The hard-core baseball fan will understand that the solution for that concerted collapse involves multiple steps:

  1. Ensure that all the underperforming, big-name athletes are signed for the next season.
  2. Fire the championship manager, after softening him up in the press with rumors about pill-popping and domestic troubles.
  3. Declare in the media that his replacement will not be some wisecracking television pundit such as Bobby Valentine.
  4. Hire wisecracking television pundit Bobby Valentine.

So it was that Valentine came to the storied franchise for the single, rollercoaster 2012 season. A player's life-training to always talk up the team, somehow never teaches him what to do when the manager himself declares that star firstbaseman Kevin Youkilis is dogging it. So Dustin Pedroia declares that Valentine needed to learn that "that's not the way we do things." Alas, Valentine never did; instead, the club embarked on a series of decisive moves, which, surprising no one, decided things. The club first traded away Youkilis, essentially for nothing, for the crime of not being liked by a manager who obviously was not long for the job himself. (Well, it worked with Nomar!) Then it traded away most of the other superstars, acquiring in exchange some promising talent on farm teams and freeing up cash for a promising 2013 season, while still trying to sell tickets for 2012. Valentine, meanwhile, practiced his specialty: Wisecracking and acting stupid.

By the end of the mediocre pennant run, John Henry would tell the press he wasn't sure why Bill James was not more influential, but he would be in the future. Thus, by the end of the year, the club went full-circle, spending all that free cash to sign names big enough to replace the bigness of the names it had just let go. The only reason James wasn't spinning in his grave is that he wasn't dead yet. Only his theories.

The honesty era[edit]

Fan ambivalence about the future prospects of the Red Sox will always wilt before fan hatred of the Yankees.

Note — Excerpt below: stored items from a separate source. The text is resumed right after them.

(** [CloseAndRemoveConnection] closes the connection and takes exactly it out of the
    cache when it is filed once.  When the only connection filed for the address is another
    one, that one is dropped from the cache without being closed. *)
Theorem CloseAndRemoveConnection_spec c conn pre post other :
  cc_inv c → conn ∉ pre → conn ∉ post → conn_key other = conn_key conn →
  (cc_view c !! conn_key conn = Some (pre ++ conn :: post) →
     ∃ c', CloseAndRemoveConnection c conn = Ok c' ∧ cc_inv c' ∧ ccClosed c' = ccClosed c ++ [conn] ∧
       cc_view c' = match pre ++ post with
                    | [] => delete (conn_key conn) (cc_view c)
                    | conns => <[conn_key conn := conns]> (cc_view c)
                    end) ∧
  (cc_view c !! conn_key conn = Some [other] →
     ∃ c', CloseAndRemoveConnection c conn = Ok c' ∧ ccClosed c' = ccClosed c ++ [conn] ∧
       cc_view c' = delete (conn_key conn) (cc_view c)).
Proof.
  intros I Hp Hq _.
  set (c0 := mkConnectionImpl (ccCache c) (ccHeap c) (ccNext c) (ccCounter c) (ccClosed c ++ [conn])).
  assert (cc_inv c0) as I0 by (destruct I; split; done).
  destruct (cc_lookup_spec c0 (RemoteAddr conn) I0) as (I1 & V1 & E1 & H1 & L1 & C1 & X1).
  unfold CloseAndRemoveConnection. fold c0. destruct (cc_lookup c0 (RemoteAddr conn)) as [c1 o]. cbn [fst snd] in *. subst o.
  change (ccClosed c1 = ccClosed c ++ [conn]) in X1. change (cc_view c1 = cc_view c) in V1. fold (conn_key conn). clear C1.
  assert (∀ conns, cc_view c !! conn_key conn = Some conns → ∃ l, lru_vals (ccCache c0) !! conn_key conn = Some l ∧
    lru_vals (ccCache c1) !! conn_key conn = Some l ∧ ccDeleted (cc_deref (ccHeap c1) l) = false ∧
    cvConnections (cc_deref (ccHeap c1) l) = conns) as Hfind.
  { intros conns Hc. rewrite <-V1 in Hc. apply (view_lookup_Some dead_conn cc_file) in Hc as (l & El & ->).
    exists l. rewrite <-L1. destruct (cc_entry c1 _ l I1 El) as [(? & _) _]. done. }
  assert (∀ l conns, length conns = 1%nat → lru_vals (ccCache c1) !! conn_key conn = Some l → cvConnections (cc_deref (ccHeap c1) l) = conns →
    let c' := mkConnectionImpl (lru_Remove (ccCache c1) (conn_key conn)).1 (<[l := kill_conns (cc_deref (ccHeap c1) l)]> (ccHeap c1))
                (ccNext c1) (Counter_Dec (ccCounter c1)) (ccClosed c1) in
    cc_inv c' ∧ cc_view c' = delete (conn_key conn) (cc_view c)) as Hlast.
  { intros l conns Hl El Hc. rewrite <-V1. apply cc_drop; [done..|]. rewrite Hc, Hl. done. }
  split; intros Hc; destruct (Hfind _ Hc) as (l & -> & El & -> & Ec); rewrite Ec.
  - destruct (decide (pre ++ post = [])) as [[-> ->]%app_eq_nil|Hne].
    + simpl. destruct (Hlast l [conn]) as [I' V']; [done..|]. eexists. split_and!; [done|exact I'|exact X1|exact V'].
    + assert (length (pre ++ post) ≠ 0)%nat as Hl0 by (by destruct (pre ++ post)). rewrite length_app in Hl0.
      assert (1 <? length (pre ++ conn :: post) = true)%nat as ->.
      { apply Nat.ltb_lt. rewrite length_app. simpl. lia. }
      rewrite (remove_loop_once conn pre post (ccCounter c1) Hp Hq). simpl.
      destruct (cc_entry c1 _ l I1 El) as [(Hd & _ & Hall) Ev]. rewrite Ec in Hall, Ev.
      set (val := cc_deref (ccHeap c1) l) in *.
      pose proof (view_write dead_conn cc_live cc_file _ _ _ _ _ (set_conns val (pre ++ post)) (cci_pointers _ I1) El) as W.
      fold (cc_view c1) in W. rewrite V1 in W.
      eexists. split_and!; [done| |exact X1|destruct (pre ++ post) eqn:Epp; [done|exact W]].
      split; unfold cc_view; simpl; rewrite ?W.
      * eapply (pointers_write dead_conn cc_live); [apply I1|done|]. split; [done|]. split; [done|]. simpl.
        apply Forall_app in Hall as [? [_ ?]%Forall_cons_1]. by apply Forall_app.
      * rewrite (cci_counter _ I1), V1. rewrite V1 in Ev. unfold conn_total. rewrite (map_sum_update _ _ _ _ _ Ev).
        unfold cc_file. simpl. rewrite !length_app. unfold Z.sub at 1. rewrite int64_wrap_add_l. f_equal. simpl. lia.
      * apply I1.
  - simpl. destruct (Hlast l [other]) as [I' V']; [done..|]. eexists. split_and!; [done|exact X1|exact V'].
Qed.

(** ** Witnesses *)

Lemma NewConnection_inv maxSize : cc_inv (NewConnection maxSize) ∧ cc_view (NewConnection maxSize) = ∅.
Proof.
  destruct (pointers_New dead_conn cc_live cc_file) as [P W]. change (cc_view (NewConnection maxSize) = ∅) in W.
  split; [|done]. split; rewrite ?W; simpl; [done|unfold conn_total; by rewrite map_sum_empty|].
  intros k (e & He & _). simpl in He. by rewrite lookup_empty in He.
Qed.

Definition w_conn (n : nat) : Conn := mkConn n (mkAddr "tcp" "10.0.0.1:55553").

(** A cache with one connection. *)
Lemma w_one_conn : ∃ c, cc_inv c ∧ cc_view c = {[ "tcp 10.0.0.1:55553" := [w_conn 1] ]} ∧ ccClosed c = [].
Proof.
  destruct (NewConnection_inv 5) as [I V].
  destruct (cc_insert_spec (NewConnection 5) (w_conn 1) 1 I) as (c & Ic & Vc & Xc & _). exists c.
  split; [done|]. split; [|done]. by rewrite Vc, V.
Qed.

Lemma ConnectionCache_Add_witness :
  ∃ c', AddConnection 1 (NewConnection 1) (w_conn 1) = Some (Ok c') ∧ cc_view c' = ∅ ∧ ccClosed c' = [w_conn 1].
Proof.
  destruct (NewConnection_inv 1) as [I V].
  destruct (ConnectionCache_Add (NewConnection 1) (w_conn 1) 0 I) as (c' & E & _ & _).
  vm_compute in E. injection E as <-. eexists. split; [vm_compute; reflexivity|]. split; vm_compute; reflexivity.
Defined.

Lemma ConnectionCache_Close_witness :
  ∃ c, (GetConnection c (mkAddr "tcp" "10.0.0.1:55553")).2 = Some [w_conn 1] ∧
    ccClosed (CloseAndRemoveConnections c (mkAddr "tcp" "10.0.0.1:55553")) = [w_conn 1] ∧
    cc_view (CloseAndRemoveAllConnections c) = ∅.
Proof.
  destruct w_one_conn as (c & I & V & X). exists c.
  destruct (ConnectionCache_Close c (mkAddr "tcp" "10.0.0.1:55553") I) as ((_ & _ & G) & (_ & _ & R) & (_ & E & _)).
  rewrite G, R, E, V, X. repeat split; vm_compute; reflexivity.
Defined.

Lemma CloseAndRemoveConnection_spec_witness :
  ∃ c c', CloseAndRemoveConnection c (w_conn 2) = Ok c' ∧ cc_view c' = ∅ ∧ ccClosed c' = [w_conn 2].
Proof.
  destruct w_one_conn as (c & I & V & X). exists c.
  destruct (CloseAndRemoveConnection_spec c (w_conn 2) [] [] (w_conn 1) I) as [_ H];
    [apply not_elem_of_nil|apply not_elem_of_nil|reflexivity|].
  destruct H as (c' & E & X' & V'); [rewrite V; vm_compute; reflexivity|].
  exists c'. split; [exact E|]. rewrite V', X', V, X. split; vm_compute; reflexivity.
Defined.
(* ===== verification/PendingCaches.v ===== *)
(** * Caches of pending queries

    Models attic/internal/pkg/cache/pendingQueryCache.go and pendingKeyCache.go: messages
    that wait for the answer to a query this server sent, indexed by the query's token. *)

From S2P Require Import Prelude Cbor Keys Object Query BitArray BloomFilter Section Message Containers ConnectionCache.
Local Open Scope Z_scope.

(** rainslibUtil.go *)
Record MsgSectionSender := mkMsgSectionSender {
  mssSender : Addr;
  mssSections : list AnySection;
  mssToken : Token
}.
Definition zeroSender : MsgSectionSender := mkMsgSectionSender (mkAddr "" "") [] (replicate 16 0).

(** ** Pending queries *)

Record pqcValue := mkPqcValue { pqcSss : list MsgSectionSender; pqcExpiration : Z }.

(** [fmt.Sprintf("%d", types)] *)
Definition fmt_types (types : list Z) : string := ("[" +:+ str_join " " (dec <$> types) +:+ "]")%string.

Definition query_keys (q : QueryName) : list string :=
  (λ t, if t =? OTDelegation
        then (qName q +:+ ":" +:+ qContext q +:+ ":" +:+ fmt_types (qTypes q) +:+ ":" +:+ dec (qKeyPhase q))%string
        else (qName q +:+ ":" +:+ qContext q +:+ ":" +:+ fmt_types (qTypes q))%string) <$> qTypes q.

Fixpoint pqcKey_loop (result : list string) (sections : list AnySection) : outcome (list string) :=
  match sections with
  | [] => Ok result
  | SecQuery q :: sections' => pqcKey_loop (result ++ query_keys q) sections'
  | _ :: _ => Err "sections MUST only contain queries"
  end.
Definition pqcKey (sections : list AnySection) : outcome string :=
  result ← pqcKey_loop [] sections; Ok (str_join "::" result).

Record PendingQueryImpl := mkPendingQuery {
  queryMap : gmap string Token;
  pqTokenMap : gmap Token pqcValue;
  pqCounter : Counter
}.

Definition NewPendingQuery (maxSize : Z) : PendingQueryImpl := mkPendingQuery ∅ ∅ (Counter_New maxSize).

(** [now] is [time.Now().Unix()]; the token the query map holds is dereferenced in
    [tokenMap] without a test. *)
Definition PendingQuery_Add (now : Z) (c : PendingQueryImpl) (ss : MsgSectionSender) (t : Token) (expiration : Z)
    : outcome (PendingQueryImpl * bool) :=
  if Counter_IsFull (pqCounter c) then Ok (c, false)
  else match pqcKey (mssSections ss) with
       | Err _ => Ok (c, false)
       | Panic msg => Panic msg
       | Ok qmKey =>
           let counter := (Counter_Inc (pqCounter c)).1 in
           let add := Ok (mkPendingQuery (<[qmKey := t]> (queryMap c))
                            (<[t := mkPqcValue [ss] expiration]> (pqTokenMap c)) counter, true) in
           match queryMap c !! qmKey with
           | None => add
           | Some t' =>
               val ← or_panic (pqTokenMap c !! t') "nil pointer dereference";
               if now <? pqcExpiration val
               then Ok (mkPendingQuery (queryMap c)
                          (<[t' := mkPqcValue (pqcSss val ++ [ss]) (pqcExpiration val)]> (pqTokenMap c)) counter, false)
               else add
           end
       end.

An oddity during the wasted 2012 season is that the Red Sox continued its record-setting streak of sold-out games. Fenway Park was completely sold for every regular-season date. (For readers who glossed over the previous section, there were no post-season dates.) The park was packed even for weekday afternoon matinee games against the horrible Kansas City Royals and despite having the league's most expensive ticket prices. The sell-outs occurred even though good seats in every section were available at game time, as key club sponsors were buttonholed to buy thousands of unused tickets "for the use of employees," many of whom cleverly attended games dressed in disguise as empty stadium seats.

The guileless honesty of club management that is visible through these attendance reports is an encouragement to fans. After all, in 2012, management dumped all the players the manager couldn't get along with, then dumped the manager. The common wisdom would be that the club has entered a "rebuilding era" where fans will have to sit patiently and watch "stars" such as Shane Victorino until about 2017 to have any hope of another serious pennant run. When Ownership says that "we intend to be competitive in 2013" (translation: field at least 9 players for all 162 games before retreating quietly to the golf links) and when the General Manager swears by the new roster (the Sox having also dumped boy-genius GM Theo Epstein, even though he too has a World Series ring on each hand), fans can be sure they are telling the God's-honest truth. GM Smythe Cherington III is confident that if several possibilities should each come to fruition, if each of the starting pitchers can go clean-and-sober and have another career year, and if the new journeyman players can effortlessly deliver their traditional performance and have no personality problems versus a brand-new field manager, the team will once again "be in the game" almost every day. And even if not, fans will still experience the thrill of sitting in a ballpark steeped in history.